**Records for processing**
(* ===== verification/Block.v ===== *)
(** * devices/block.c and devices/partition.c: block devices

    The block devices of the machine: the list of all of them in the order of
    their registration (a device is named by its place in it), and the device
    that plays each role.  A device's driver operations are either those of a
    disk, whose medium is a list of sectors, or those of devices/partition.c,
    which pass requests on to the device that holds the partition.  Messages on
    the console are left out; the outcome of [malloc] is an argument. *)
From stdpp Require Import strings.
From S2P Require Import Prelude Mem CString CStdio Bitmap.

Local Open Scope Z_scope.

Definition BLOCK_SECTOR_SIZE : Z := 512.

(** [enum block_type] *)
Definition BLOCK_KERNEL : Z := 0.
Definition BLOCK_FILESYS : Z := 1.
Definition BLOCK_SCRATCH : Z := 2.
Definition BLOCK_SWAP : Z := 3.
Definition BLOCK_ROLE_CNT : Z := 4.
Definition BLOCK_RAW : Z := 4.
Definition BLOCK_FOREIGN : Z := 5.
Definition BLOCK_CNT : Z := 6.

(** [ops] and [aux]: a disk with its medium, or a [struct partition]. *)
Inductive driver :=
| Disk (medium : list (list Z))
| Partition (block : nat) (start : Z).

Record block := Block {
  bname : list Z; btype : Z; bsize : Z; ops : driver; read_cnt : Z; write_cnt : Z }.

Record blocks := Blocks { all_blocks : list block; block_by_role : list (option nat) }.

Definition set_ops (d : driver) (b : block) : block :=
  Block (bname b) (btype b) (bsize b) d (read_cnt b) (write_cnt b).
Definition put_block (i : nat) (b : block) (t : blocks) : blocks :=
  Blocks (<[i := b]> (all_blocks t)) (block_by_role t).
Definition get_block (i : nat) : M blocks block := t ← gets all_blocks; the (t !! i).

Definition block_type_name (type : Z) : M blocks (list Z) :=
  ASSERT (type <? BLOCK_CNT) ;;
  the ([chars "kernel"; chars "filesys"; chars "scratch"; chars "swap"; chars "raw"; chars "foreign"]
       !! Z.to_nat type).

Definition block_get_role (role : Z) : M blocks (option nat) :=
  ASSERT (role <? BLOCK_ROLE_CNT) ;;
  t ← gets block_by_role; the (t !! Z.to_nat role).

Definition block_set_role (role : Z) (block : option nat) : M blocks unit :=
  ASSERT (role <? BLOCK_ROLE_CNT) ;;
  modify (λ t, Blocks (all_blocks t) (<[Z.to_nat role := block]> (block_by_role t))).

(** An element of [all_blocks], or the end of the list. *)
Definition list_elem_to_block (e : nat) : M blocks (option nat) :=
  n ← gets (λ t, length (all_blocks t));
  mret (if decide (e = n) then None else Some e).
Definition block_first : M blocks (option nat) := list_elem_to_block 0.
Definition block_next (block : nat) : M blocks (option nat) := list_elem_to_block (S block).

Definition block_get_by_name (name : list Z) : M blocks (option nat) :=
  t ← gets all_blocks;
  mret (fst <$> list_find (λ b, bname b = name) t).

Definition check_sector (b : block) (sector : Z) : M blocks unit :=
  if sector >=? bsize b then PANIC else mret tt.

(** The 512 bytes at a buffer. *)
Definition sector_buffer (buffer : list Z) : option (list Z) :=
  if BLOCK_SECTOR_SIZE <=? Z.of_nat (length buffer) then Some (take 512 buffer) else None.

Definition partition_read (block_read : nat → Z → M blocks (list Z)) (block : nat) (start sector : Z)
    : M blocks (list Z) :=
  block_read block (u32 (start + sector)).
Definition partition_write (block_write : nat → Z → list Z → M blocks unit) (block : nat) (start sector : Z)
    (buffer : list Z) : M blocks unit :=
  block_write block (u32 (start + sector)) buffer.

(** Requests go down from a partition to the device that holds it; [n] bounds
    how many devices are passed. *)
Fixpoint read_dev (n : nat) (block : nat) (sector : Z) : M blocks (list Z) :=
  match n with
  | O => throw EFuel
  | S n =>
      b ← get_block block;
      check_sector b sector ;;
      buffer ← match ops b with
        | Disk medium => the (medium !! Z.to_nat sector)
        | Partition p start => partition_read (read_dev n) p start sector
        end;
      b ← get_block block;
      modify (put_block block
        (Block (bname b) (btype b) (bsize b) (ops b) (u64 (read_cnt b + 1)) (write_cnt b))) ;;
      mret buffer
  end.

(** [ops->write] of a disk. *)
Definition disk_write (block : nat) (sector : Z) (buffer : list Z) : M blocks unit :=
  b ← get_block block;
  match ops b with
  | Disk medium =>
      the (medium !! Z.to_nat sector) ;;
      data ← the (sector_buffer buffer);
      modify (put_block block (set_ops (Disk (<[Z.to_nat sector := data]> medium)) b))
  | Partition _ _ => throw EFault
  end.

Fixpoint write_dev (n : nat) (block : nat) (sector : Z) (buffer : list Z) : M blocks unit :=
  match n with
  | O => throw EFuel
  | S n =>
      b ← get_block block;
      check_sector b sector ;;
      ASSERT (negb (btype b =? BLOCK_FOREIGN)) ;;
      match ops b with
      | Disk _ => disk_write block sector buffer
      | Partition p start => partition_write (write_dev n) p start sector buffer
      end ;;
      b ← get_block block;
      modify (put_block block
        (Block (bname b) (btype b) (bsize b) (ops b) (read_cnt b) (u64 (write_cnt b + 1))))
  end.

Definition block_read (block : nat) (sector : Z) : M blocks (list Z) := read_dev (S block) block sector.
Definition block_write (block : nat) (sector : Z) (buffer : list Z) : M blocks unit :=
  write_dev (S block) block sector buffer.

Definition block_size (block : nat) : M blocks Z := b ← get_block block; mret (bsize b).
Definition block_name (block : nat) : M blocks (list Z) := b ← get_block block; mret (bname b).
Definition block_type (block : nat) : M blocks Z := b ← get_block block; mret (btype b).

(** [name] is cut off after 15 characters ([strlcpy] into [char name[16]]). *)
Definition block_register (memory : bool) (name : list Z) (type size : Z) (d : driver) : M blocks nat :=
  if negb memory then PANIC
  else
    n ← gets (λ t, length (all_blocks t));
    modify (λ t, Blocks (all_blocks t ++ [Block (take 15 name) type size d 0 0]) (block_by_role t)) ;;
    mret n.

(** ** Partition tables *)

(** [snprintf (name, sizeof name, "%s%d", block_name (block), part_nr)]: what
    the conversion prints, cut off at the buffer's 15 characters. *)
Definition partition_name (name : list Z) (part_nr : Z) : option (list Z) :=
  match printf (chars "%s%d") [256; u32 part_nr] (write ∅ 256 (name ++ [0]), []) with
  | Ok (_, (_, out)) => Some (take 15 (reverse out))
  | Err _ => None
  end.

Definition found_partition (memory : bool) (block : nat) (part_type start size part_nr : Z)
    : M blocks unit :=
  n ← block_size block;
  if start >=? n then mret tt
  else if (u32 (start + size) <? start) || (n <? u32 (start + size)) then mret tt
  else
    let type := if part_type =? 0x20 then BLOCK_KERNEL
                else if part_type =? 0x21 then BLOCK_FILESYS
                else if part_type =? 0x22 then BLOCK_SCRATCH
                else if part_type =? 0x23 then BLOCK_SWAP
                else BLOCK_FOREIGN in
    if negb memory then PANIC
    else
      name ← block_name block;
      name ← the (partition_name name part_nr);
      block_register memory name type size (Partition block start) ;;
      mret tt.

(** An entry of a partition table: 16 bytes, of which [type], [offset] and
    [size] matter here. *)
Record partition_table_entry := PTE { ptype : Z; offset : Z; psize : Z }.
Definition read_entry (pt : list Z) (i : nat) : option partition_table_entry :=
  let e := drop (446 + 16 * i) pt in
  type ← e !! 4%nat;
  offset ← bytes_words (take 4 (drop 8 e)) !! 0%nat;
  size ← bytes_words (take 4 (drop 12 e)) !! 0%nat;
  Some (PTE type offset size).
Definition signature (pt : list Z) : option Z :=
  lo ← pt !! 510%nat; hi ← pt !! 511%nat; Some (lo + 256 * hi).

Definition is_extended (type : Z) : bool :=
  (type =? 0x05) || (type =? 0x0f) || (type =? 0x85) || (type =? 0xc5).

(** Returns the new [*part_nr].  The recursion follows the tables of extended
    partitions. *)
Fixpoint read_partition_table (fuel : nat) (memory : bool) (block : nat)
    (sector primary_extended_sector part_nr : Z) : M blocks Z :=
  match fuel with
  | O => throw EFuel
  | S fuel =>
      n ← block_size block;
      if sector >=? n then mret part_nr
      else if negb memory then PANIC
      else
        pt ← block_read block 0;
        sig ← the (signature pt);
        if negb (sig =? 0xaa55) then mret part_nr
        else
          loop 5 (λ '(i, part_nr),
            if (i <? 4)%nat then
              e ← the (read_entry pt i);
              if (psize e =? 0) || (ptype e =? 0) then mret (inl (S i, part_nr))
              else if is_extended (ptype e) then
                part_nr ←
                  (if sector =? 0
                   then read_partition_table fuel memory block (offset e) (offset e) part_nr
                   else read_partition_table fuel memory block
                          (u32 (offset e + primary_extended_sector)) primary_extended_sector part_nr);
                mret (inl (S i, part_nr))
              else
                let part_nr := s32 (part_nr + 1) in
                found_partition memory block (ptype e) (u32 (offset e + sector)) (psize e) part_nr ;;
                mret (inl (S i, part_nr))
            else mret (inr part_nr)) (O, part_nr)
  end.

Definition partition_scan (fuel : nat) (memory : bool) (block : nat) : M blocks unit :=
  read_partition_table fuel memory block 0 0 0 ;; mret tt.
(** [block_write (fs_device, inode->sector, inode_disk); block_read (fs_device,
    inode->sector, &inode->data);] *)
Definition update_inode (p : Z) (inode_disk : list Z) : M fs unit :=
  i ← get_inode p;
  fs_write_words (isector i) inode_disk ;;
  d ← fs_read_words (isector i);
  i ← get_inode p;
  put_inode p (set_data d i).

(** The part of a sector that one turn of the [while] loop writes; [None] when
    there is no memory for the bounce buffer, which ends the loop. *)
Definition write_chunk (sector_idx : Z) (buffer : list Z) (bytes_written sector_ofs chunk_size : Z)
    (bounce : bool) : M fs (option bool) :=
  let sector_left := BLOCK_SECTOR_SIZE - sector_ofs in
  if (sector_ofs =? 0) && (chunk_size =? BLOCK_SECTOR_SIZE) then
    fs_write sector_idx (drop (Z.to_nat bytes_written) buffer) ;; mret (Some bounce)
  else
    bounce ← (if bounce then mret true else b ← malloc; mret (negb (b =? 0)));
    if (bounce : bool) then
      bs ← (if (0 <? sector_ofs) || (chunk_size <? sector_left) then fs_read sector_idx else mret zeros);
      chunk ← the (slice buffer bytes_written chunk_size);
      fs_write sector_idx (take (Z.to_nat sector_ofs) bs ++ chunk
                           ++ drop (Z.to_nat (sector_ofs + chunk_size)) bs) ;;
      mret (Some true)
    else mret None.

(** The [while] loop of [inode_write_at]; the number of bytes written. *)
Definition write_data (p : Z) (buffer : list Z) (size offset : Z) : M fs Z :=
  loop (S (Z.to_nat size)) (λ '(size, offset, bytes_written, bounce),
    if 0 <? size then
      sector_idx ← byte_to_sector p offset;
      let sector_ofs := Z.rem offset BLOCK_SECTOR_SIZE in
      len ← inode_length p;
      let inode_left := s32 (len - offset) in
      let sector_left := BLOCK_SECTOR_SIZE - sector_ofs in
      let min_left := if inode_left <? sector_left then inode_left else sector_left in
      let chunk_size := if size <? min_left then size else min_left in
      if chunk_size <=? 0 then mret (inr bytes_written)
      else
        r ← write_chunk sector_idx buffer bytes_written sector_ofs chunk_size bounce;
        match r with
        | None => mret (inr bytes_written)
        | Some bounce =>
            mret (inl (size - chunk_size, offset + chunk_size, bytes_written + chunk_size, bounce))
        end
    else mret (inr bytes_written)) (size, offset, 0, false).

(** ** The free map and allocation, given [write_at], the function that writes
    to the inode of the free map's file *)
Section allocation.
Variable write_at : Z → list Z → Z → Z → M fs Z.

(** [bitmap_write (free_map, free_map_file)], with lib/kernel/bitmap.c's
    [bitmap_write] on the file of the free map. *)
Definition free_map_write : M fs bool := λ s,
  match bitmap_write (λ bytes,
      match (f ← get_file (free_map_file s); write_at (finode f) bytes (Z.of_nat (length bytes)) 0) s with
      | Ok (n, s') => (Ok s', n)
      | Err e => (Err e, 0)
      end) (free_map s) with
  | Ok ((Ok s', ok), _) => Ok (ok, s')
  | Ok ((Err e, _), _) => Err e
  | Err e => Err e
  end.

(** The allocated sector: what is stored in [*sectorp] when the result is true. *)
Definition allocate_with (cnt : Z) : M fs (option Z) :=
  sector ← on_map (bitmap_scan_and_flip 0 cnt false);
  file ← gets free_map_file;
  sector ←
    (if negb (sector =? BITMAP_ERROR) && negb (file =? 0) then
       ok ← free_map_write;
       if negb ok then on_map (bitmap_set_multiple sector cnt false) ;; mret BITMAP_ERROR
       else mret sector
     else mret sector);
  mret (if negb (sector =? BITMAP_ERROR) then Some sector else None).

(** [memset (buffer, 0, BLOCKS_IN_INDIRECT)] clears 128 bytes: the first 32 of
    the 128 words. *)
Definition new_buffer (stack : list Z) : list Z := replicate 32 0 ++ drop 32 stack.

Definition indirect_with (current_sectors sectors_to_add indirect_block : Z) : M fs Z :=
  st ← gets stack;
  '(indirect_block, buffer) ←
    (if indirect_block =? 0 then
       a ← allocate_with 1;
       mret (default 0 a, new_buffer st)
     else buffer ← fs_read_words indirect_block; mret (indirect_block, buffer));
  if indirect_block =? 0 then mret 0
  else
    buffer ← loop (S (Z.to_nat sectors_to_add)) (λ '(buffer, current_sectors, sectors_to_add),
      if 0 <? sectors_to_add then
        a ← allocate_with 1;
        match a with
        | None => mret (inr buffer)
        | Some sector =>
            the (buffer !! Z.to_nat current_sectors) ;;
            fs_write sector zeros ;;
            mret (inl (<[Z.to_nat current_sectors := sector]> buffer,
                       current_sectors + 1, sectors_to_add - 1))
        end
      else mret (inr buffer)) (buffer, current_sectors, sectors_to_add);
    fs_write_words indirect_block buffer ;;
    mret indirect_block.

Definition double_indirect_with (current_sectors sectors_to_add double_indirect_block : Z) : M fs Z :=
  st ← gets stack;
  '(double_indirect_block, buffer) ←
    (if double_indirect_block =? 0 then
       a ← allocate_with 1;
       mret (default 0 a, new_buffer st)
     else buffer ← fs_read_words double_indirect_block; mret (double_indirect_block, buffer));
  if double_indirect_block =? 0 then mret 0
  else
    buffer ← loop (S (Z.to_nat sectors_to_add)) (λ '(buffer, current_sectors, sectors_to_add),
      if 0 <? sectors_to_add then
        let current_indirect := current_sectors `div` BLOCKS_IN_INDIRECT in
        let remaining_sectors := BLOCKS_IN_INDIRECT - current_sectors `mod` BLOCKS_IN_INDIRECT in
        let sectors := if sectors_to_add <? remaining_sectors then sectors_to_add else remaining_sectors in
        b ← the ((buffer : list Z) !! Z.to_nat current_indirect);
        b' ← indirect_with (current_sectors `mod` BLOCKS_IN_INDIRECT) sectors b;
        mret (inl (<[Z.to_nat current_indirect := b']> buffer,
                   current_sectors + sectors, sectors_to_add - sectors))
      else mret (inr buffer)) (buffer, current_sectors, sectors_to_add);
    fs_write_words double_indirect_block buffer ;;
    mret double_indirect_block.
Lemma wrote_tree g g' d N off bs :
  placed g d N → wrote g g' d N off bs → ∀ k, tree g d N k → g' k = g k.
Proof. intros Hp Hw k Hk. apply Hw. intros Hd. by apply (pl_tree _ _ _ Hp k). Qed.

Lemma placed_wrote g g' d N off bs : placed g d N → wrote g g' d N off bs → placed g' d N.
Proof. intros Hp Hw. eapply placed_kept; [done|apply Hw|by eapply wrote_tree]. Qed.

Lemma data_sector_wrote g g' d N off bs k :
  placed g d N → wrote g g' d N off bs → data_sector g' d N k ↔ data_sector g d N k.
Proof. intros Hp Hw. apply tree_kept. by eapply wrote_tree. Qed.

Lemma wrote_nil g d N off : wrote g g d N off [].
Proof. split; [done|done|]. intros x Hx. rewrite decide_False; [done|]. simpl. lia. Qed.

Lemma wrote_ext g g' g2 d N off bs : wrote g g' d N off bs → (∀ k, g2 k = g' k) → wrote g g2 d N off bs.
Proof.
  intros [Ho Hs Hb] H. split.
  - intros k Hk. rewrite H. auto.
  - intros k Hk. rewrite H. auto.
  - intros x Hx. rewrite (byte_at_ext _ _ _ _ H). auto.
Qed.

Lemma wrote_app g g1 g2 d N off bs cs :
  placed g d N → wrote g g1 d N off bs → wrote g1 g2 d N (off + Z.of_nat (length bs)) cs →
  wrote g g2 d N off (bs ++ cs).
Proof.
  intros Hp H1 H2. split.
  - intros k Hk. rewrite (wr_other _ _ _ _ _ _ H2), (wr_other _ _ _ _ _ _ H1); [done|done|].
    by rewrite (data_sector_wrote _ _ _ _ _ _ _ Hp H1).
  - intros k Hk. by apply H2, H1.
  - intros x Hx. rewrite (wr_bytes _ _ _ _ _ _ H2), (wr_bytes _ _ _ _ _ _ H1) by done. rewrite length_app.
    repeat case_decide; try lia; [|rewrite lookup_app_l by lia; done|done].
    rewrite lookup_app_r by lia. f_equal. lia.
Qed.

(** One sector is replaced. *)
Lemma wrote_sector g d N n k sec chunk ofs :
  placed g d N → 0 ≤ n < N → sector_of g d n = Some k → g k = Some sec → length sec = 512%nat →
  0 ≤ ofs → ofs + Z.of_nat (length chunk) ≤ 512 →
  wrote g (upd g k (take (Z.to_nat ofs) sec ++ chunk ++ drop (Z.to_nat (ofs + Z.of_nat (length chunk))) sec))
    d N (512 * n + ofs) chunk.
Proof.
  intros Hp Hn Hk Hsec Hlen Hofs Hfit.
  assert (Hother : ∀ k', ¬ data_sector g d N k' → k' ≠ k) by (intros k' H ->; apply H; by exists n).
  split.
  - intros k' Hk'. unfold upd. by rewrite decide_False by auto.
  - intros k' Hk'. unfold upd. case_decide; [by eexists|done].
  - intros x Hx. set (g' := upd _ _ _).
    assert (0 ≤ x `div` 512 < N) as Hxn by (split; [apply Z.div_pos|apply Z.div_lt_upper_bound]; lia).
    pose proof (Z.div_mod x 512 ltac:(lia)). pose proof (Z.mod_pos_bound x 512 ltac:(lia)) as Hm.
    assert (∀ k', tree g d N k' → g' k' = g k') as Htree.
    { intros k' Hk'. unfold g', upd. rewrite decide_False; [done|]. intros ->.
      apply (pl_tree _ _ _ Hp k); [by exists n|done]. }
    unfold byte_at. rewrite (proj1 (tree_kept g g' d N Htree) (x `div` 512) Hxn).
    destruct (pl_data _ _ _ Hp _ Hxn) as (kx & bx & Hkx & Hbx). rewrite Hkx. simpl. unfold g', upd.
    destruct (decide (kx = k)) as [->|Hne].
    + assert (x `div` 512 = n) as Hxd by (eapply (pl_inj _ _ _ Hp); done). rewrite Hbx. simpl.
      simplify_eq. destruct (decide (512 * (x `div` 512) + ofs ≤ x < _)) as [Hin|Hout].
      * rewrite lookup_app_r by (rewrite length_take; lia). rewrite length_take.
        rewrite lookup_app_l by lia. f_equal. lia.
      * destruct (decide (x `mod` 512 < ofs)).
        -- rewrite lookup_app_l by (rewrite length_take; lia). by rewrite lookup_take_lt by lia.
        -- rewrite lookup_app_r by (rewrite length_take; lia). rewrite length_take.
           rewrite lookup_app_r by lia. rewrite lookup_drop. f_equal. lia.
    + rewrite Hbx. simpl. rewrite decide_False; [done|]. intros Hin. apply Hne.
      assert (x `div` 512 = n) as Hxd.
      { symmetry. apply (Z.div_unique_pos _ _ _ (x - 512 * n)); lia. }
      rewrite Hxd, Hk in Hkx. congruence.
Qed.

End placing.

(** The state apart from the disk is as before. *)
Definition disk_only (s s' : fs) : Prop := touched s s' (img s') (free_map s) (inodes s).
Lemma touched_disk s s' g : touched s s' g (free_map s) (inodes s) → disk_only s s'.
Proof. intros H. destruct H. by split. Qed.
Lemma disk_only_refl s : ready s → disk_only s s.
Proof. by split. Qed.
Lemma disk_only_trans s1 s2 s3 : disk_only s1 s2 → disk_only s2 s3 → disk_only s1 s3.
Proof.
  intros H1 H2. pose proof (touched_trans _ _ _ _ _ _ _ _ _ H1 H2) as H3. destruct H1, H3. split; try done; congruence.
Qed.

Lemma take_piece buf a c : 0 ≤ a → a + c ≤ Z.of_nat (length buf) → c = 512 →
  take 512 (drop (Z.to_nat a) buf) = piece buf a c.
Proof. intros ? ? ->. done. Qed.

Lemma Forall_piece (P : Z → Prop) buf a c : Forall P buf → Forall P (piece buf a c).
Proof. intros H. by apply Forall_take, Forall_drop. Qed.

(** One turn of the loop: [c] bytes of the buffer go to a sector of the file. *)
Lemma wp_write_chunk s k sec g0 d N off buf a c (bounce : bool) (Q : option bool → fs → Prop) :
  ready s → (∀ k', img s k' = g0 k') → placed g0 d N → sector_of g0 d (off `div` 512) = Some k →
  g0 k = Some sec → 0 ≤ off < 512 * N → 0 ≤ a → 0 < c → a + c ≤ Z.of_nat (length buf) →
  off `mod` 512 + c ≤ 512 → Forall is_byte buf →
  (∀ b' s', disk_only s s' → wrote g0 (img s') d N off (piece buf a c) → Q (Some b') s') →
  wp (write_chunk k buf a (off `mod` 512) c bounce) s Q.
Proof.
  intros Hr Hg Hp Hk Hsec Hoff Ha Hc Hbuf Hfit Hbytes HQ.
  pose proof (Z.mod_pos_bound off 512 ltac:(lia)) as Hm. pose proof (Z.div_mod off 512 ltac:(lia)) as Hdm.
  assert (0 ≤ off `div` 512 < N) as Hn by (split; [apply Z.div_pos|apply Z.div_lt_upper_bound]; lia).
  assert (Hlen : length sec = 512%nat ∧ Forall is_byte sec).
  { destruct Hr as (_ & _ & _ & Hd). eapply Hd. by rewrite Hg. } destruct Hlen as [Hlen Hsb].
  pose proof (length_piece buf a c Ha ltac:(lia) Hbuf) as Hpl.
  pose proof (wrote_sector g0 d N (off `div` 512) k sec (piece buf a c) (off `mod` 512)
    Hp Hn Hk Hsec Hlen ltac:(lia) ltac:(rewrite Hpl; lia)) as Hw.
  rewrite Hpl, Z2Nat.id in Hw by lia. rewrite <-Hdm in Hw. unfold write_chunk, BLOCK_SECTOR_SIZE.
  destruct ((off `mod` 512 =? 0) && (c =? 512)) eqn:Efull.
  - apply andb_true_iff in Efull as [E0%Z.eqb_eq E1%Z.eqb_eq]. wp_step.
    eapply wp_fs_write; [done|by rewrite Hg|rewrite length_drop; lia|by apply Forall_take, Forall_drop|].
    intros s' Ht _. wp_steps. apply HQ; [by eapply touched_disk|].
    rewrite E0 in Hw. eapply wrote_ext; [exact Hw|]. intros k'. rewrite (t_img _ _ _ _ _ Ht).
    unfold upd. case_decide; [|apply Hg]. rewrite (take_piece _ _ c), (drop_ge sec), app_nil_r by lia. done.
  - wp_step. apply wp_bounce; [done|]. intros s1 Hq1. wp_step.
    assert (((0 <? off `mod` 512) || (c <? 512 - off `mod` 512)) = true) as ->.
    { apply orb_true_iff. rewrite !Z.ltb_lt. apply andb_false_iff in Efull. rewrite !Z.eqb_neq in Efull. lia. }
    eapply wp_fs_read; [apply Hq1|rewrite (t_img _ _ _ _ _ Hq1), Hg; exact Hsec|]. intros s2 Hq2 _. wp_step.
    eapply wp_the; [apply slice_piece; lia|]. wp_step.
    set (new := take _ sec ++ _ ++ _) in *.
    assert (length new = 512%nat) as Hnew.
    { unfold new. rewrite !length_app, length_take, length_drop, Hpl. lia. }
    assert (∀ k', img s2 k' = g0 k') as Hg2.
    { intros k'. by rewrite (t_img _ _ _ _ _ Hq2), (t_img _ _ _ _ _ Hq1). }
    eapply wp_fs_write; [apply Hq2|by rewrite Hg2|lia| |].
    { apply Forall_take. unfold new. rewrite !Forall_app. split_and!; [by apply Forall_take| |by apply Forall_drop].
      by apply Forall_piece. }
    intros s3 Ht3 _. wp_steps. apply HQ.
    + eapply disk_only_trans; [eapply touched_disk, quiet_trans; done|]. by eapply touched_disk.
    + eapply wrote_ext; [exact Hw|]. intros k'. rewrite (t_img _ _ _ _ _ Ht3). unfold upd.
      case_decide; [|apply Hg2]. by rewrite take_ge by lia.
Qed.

**Required work**
From the line containing "fs_write_words double_indirect_block buffer" down to the line containing "Proof. intros Hp Hw. eapply" in the material above, reproduce every line exactly, including the two end lines.

**Result for this task**
    fs_write_words double_indirect_block buffer ;;
    mret double_indirect_block.
Lemma wrote_tree g g' d N off bs :
  placed g d N → wrote g g' d N off bs → ∀ k, tree g d N k → g' k = g k.
Proof. intros Hp Hw k Hk. apply Hw. intros Hd. by apply (pl_tree _ _ _ Hp k). Qed.

Lemma placed_wrote g g' d N off bs : placed g d N → wrote g g' d N off bs → placed g' d N.
Proof. intros Hp Hw. eapply placed_kept; [done|apply Hw|by eapply wrote_tree]. Qed.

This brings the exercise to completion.